------ SOURCE MATERIAL

(** C2, as stated, fails: a new listing created directly with status
    archived passes the transition check and is saved. *)
Lemma create_archived_is_accepted :
  pk (listing0 ARCHIVED None) = None
  /\ fst (save 100 101 (World (listing0 ARCHIVED None) db0)) = inr tt
  /\ ~ fails_with InvalidTransition
         (fst (save 100 101 (World (listing0 ARCHIVED None) db0))).
Proof.
  assert (H : fst (save 100 101 (World (listing0 ARCHIVED None) db0))
              = inr tt) by (vm_compute; reflexivity).
  split_and!; [done | done |]. intros (errors & He & _).
  rewrite H in He. discriminate.
Qed.

(** C2, amended. For a new listing (no key) the transition check is made
    from draft: creating it directly with status active or archived passes
    the check (the save never fails with [InvalidTransition]), creating it
    directly with status sold fails with [InvalidTransition]. *)
Theorem save_new_checked_from_draft now auto_now l d :
  pk l = None ->
  (status l = ACTIVE \/ status l = ARCHIVED ->
   check_transition (World l d) = (inr None, World l d)
   /\ ~ fails_with InvalidTransition (fst (save now auto_now (World l d))))
  /\ (status l = SOLD ->
      save now auto_now (World l d)
      = (inl (ValidationError [InvalidTransition]), World l d)).
Proof.
  intros Hk. pose proof (check_transition_new l d Hk) as Hct.
  split.
  - intros Hs.
    assert (Ha : allowed DRAFT (status l) = true)
      by (destruct Hs as [-> | ->]; reflexivity).
    rewrite Ha in Hct. split; [done|].
    eapply save_transition_passed. by rewrite Hct.
  - intros Hs. rewrite Hs in Hct. by rewrite save_run, Hct.
Qed.

Lemma save_new_checked_from_draft_witness :
  save 100 101 (World (listing0 SOLD (Some 15000)) db0)
  = (inl (ValidationError [InvalidTransition]),
     World (listing0 SOLD (Some 15000)) db0)
  /\ check_transition (World (listing0 ARCHIVED None) db0)
     = (inr None, World (listing0 ARCHIVED None) db0).
Proof.
  split.
  - apply (save_new_checked_from_draft 100 101
             (listing0 SOLD (Some 15000)) db0); reflexivity.
  - apply (save_new_checked_from_draft 100 101
             (listing0 ARCHIVED None) db0); [reflexivity | by right].
Defined.

(** C10. When the instance carries a key but the status lookup finds no
    row, the transition check is skipped: it yields no previous status for
    whatever status is written, and the save cannot fail with
    [InvalidTransition]. *)
Theorem save_missing_row_skips_check now auto_now l d k :
  pk l = Some k -> listings d !! k = None ->
  check_transition (World l d) = (inr None, World l d)
  /\ ~ fails_with InvalidTransition (fst (save now auto_now (World l d))).
Proof.
  intros Hk Hrow.
  pose proof (check_transition_missing l d k Hk Hrow) as Hct.
  split; [done|]. eapply save_transition_passed. by rewrite Hct.
Qed.

Lemma save_missing_row_skips_check_witness :
  let l := row0 7 SOLD (Some 15000) in
  check_transition (World l db0) = (inr None, World l db0)
  /\ ~ fails_with InvalidTransition (fst (save 100 101 (World l db0))).
Proof.
  intros l.
  apply (save_missing_row_skips_check 100 101 l db0 7%positive); reflexivity.
Defined.

(** A listing that fails the validation is not written. *)
Lemma invalid_not_saved now auto_now l d e :
  fst (full_clean (World l d)) = inl e ->
  exists e', save now auto_now (World l d) = (inl e', World l d).
Proof.
  intros H. rewrite save_run.
  destruct (fst (check_transition (World l d))); [eauto|].
  rewrite H. eauto.
Qed.

(** C8. A rejected write is atomic: when the transition check or the
    validation raises, [save] raises that exception of the transition check
    or of the validation with the instance (lifecycle timestamps included)
    and the database exactly as they were; every exception of [save] is of
    this kind. *)
Theorem rejected_save_changes_nothing now auto_now l d e :
  (fst (check_transition (World l d)) = inl e
   \/ fst (full_clean (World l d)) = inl e
   \/ fst (save now auto_now (World l d)) = inl e) ->
  exists e',
    save now auto_now (World l d) = (inl e', World l d)
    /\ (fst (check_transition (World l d)) = inl e'
        \/ fst (full_clean (World l d)) = inl e').
Proof.
  intros H.
  assert (Hs : forall e0, fst (save now auto_now (World l d)) = inl e0 ->
               exists e',
                 save now auto_now (World l d) = (inl e', World l d)
                 /\ (fst (check_transition (World l d)) = inl e'
                     \/ fst (full_clean (World l d)) = inl e')).
  { intros e0 He. apply save_failure in He as Hf.
    destruct Hf as [Hw Hf]. exists e0. split.
    - destruct (save now auto_now (World l d)). simpl in *. congruence.
    - destruct Hf as [Hf|(p & _ & Hf)]; auto. }
  destruct H as [H|[H|H]]; [| |eauto].
  - apply (Hs e). by rewrite save_run, H.
  - destruct (fst (check_transition (World l d))) as [e0|p] eqn:Hct.
    + apply (Hs e0). by rewrite save_run, Hct.
    + apply (Hs e). by rewrite save_run, Hct, H.
Qed.

Lemma rejected_save_changes_nothing_witness :
  let row := row0 1 DRAFT None in
  let l := row0 1 ACTIVE None in
  exists e',
    save 100 101 (World l (db1 row)) = (inl e', World l (db1 row))
    /\ (fst (check_transition (World l (db1 row))) = inl e'
        \/ fst (full_clean (World l (db1 row))) = inl e').
Proof.
  intros row l.
  apply (rejected_save_changes_nothing 100 101 l (db1 row)
           (ValidationError [PriceRequired])).
  right; left. vm_compute. reflexivity.
Defined.

(** ** Sticky timestamps *)


Lemma check_transition_previous l d previous_status :
  fst (check_transition (World l d)) = inr previous_status ->
  previous_status = previous_status_of l d.
Proof.
  unfold previous_status_of. destruct (pk l) as [k|] eqn:Hk.
  - cbn [mbind option_bind].
    destruct (listings d !! k) as [row|] eqn:Hrow.
    + rewrite (check_transition_existing l d k row Hk Hrow).
      destruct (allowed _ _); simpl; [|done]. by intros [= <-].
    + rewrite (check_transition_missing l d k Hk Hrow). simpl.
      by intros [= <-].
  - rewrite (check_transition_new l d Hk).
    destruct (allowed _ _); simpl; [|done]. by intros [= <-].
Qed.

(** A successful save, spelled out. *)
Lemma save_ok_inv now auto_now l d l' d' :
  save now auto_now (World l d) = (inr tt, World l' d') ->
  fst (check_transition (World l d)) = inr (previous_status_of l d)
  /\ fst (full_clean (World l d)) = inr tt
  /\ l' = persisted auto_now (stamped now (previous_status_of l d) l) d
  /\ d' = set_listings (<[persisted_key l d := l']> (listings d)) d.
Proof.
  intros Hs.
  destruct (fst (check_transition (World l d))) as [e|p] eqn:Hct.
  { rewrite save_run, Hct in Hs. discriminate. }
  destruct (fst (full_clean (World l d))) as [e|[]] eqn:Hfc.
  { rewrite save_run, Hct, Hfc in Hs. discriminate. }
  rewrite (save_success _ _ _ _ _ Hct Hfc) in Hs.
  apply check_transition_previous in Hct as ->.
  by injection Hs as <- <-.
Qed.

------------

### [WHAT THE TASK ASKS]
Line by line, output the data precisely as shown above.

### [RESPONSE]
(** C2, as stated, fails: a new listing created directly with status
    archived passes the transition check and is saved. *)
Lemma create_archived_is_accepted :
  pk (listing0 ARCHIVED None) = None
  /\ fst (save 100 101 (World (listing0 ARCHIVED None) db0)) = inr tt
  /\ ~ fails_with InvalidTransition
         (fst (save 100 101 (World (listing0 ARCHIVED None) db0))).
Proof.
  assert (H : fst (save 100 101 (World (listing0 ARCHIVED None) db0))
              = inr tt) by (vm_compute; reflexivity).
  split_and!; [done | done |]. intros (errors & He & _).
  rewrite H in He. discriminate.
Qed.

(** C2, amended. For a new listing (no key) the transition check is made
    from draft: creating it directly with status active or archived passes
    the check (the save never fails with [InvalidTransition]), creating it
    directly with status sold fails with [InvalidTransition]. *)
Theorem save_new_checked_from_draft now auto_now l d :
  pk l = None ->
  (status l = ACTIVE \/ status l = ARCHIVED ->
   check_transition (World l d) = (inr None, World l d)
   /\ ~ fails_with InvalidTransition (fst (save now auto_now (World l d))))
  /\ (status l = SOLD ->
      save now auto_now (World l d)
      = (inl (ValidationError [InvalidTransition]), World l d)).
Proof.
  intros Hk. pose proof (check_transition_new l d Hk) as Hct.
  split.
  - intros Hs.
    assert (Ha : allowed DRAFT (status l) = true)
      by (destruct Hs as [-> | ->]; reflexivity).
    rewrite Ha in Hct. split; [done|].
    eapply save_transition_passed. by rewrite Hct.
  - intros Hs. rewrite Hs in Hct. by rewrite save_run, Hct.
Qed.

Lemma save_new_checked_from_draft_witness :
  save 100 101 (World (listing0 SOLD (Some 15000)) db0)
  = (inl (ValidationError [InvalidTransition]),
     World (listing0 SOLD (Some 15000)) db0)
  /\ check_transition (World (listing0 ARCHIVED None) db0)
     = (inr None, World (listing0 ARCHIVED None) db0).
Proof.
  split.
  - apply (save_new_checked_from_draft 100 101
             (listing0 SOLD (Some 15000)) db0); reflexivity.
  - apply (save_new_checked_from_draft 100 101
             (listing0 ARCHIVED None) db0); [reflexivity | by right].
Defined.

(** C10. When the instance carries a key but the status lookup finds no
    row, the transition check is skipped: it yields no previous status for
    whatever status is written, and the save cannot fail with
    [InvalidTransition]. *)
Theorem save_missing_row_skips_check now auto_now l d k :
  pk l = Some k -> listings d !! k = None ->
  check_transition (World l d) = (inr None, World l d)
  /\ ~ fails_with InvalidTransition (fst (save now auto_now (World l d))).
Proof.
  intros Hk Hrow.
  pose proof (check_transition_missing l d k Hk Hrow) as Hct.
  split; [done|]. eapply save_transition_passed. by rewrite Hct.
Qed.

Lemma save_missing_row_skips_check_witness :
  let l := row0 7 SOLD (Some 15000) in
  check_transition (World l db0) = (inr None, World l db0)
  /\ ~ fails_with InvalidTransition (fst (save 100 101 (World l db0))).
Proof.
  intros l.
  apply (save_missing_row_skips_check 100 101 l db0 7%positive); reflexivity.
Defined.

(** A listing that fails the validation is not written. *)
Lemma invalid_not_saved now auto_now l d e :
  fst (full_clean (World l d)) = inl e ->
  exists e', save now auto_now (World l d) = (inl e', World l d).
Proof.
  intros H. rewrite save_run.
  destruct (fst (check_transition (World l d))); [eauto|].
  rewrite H. eauto.
Qed.

(** C8. A rejected write is atomic: when the transition check or the
    validation raises, [save] raises that exception of the transition check
    or of the validation with the instance (lifecycle timestamps included)
    and the database exactly as they were; every exception of [save] is of
    this kind. *)
Theorem rejected_save_changes_nothing now auto_now l d e :
  (fst (check_transition (World l d)) = inl e
   \/ fst (full_clean (World l d)) = inl e
   \/ fst (save now auto_now (World l d)) = inl e) ->
  exists e',
    save now auto_now (World l d) = (inl e', World l d)
    /\ (fst (check_transition (World l d)) = inl e'
        \/ fst (full_clean (World l d)) = inl e').
Proof.
  intros H.
  assert (Hs : forall e0, fst (save now auto_now (World l d)) = inl e0 ->
               exists e',
                 save now auto_now (World l d) = (inl e', World l d)
                 /\ (fst (check_transition (World l d)) = inl e'
                     \/ fst (full_clean (World l d)) = inl e')).
  { intros e0 He. apply save_failure in He as Hf.
    destruct Hf as [Hw Hf]. exists e0. split.
    - destruct (save now auto_now (World l d)). simpl in *. congruence.
    - destruct Hf as [Hf|(p & _ & Hf)]; auto. }
  destruct H as [H|[H|H]]; [| |eauto].
  - apply (Hs e). by rewrite save_run, H.
  - destruct (fst (check_transition (World l d))) as [e0|p] eqn:Hct.
    + apply (Hs e0). by rewrite save_run, Hct.
    + apply (Hs e). by rewrite save_run, Hct, H.
Qed.

Lemma rejected_save_changes_nothing_witness :
  let row := row0 1 DRAFT None in
  let l := row0 1 ACTIVE None in
  exists e',
    save 100 101 (World l (db1 row)) = (inl e', World l (db1 row))
    /\ (fst (check_transition (World l (db1 row))) = inl e'
        \/ fst (full_clean (World l (db1 row))) = inl e').
Proof.
  intros row l.
  apply (rejected_save_changes_nothing 100 101 l (db1 row)
           (ValidationError [PriceRequired])).
  right; left. vm_compute. reflexivity.
Defined.

(** ** Sticky timestamps *)


Lemma check_transition_previous l d previous_status :
  fst (check_transition (World l d)) = inr previous_status ->
  previous_status = previous_status_of l d.
Proof.
  unfold previous_status_of. destruct (pk l) as [k|] eqn:Hk.
  - cbn [mbind option_bind].
    destruct (listings d !! k) as [row|] eqn:Hrow.
    + rewrite (check_transition_existing l d k row Hk Hrow).
      destruct (allowed _ _); simpl; [|done]. by intros [= <-].
    + rewrite (check_transition_missing l d k Hk Hrow). simpl.
      by intros [= <-].
  - rewrite (check_transition_new l d Hk).
    destruct (allowed _ _); simpl; [|done]. by intros [= <-].
Qed.

(** A successful save, spelled out. *)
Lemma save_ok_inv now auto_now l d l' d' :
  save now auto_now (World l d) = (inr tt, World l' d') ->
  fst (check_transition (World l d)) = inr (previous_status_of l d)
  /\ fst (full_clean (World l d)) = inr tt
  /\ l' = persisted auto_now (stamped now (previous_status_of l d) l) d
  /\ d' = set_listings (<[persisted_key l d := l']> (listings d)) d.
Proof.
  intros Hs.
  destruct (fst (check_transition (World l d))) as [e|p] eqn:Hct.
  { rewrite save_run, Hct in Hs. discriminate. }
  destruct (fst (full_clean (World l d))) as [e|[]] eqn:Hfc.
  { rewrite save_run, Hct, Hfc in Hs. discriminate. }
  rewrite (save_success _ _ _ _ _ Hct Hfc) in Hs.
  apply check_transition_previous in Hct as ->.
  by injection Hs as <- <-.
Qed.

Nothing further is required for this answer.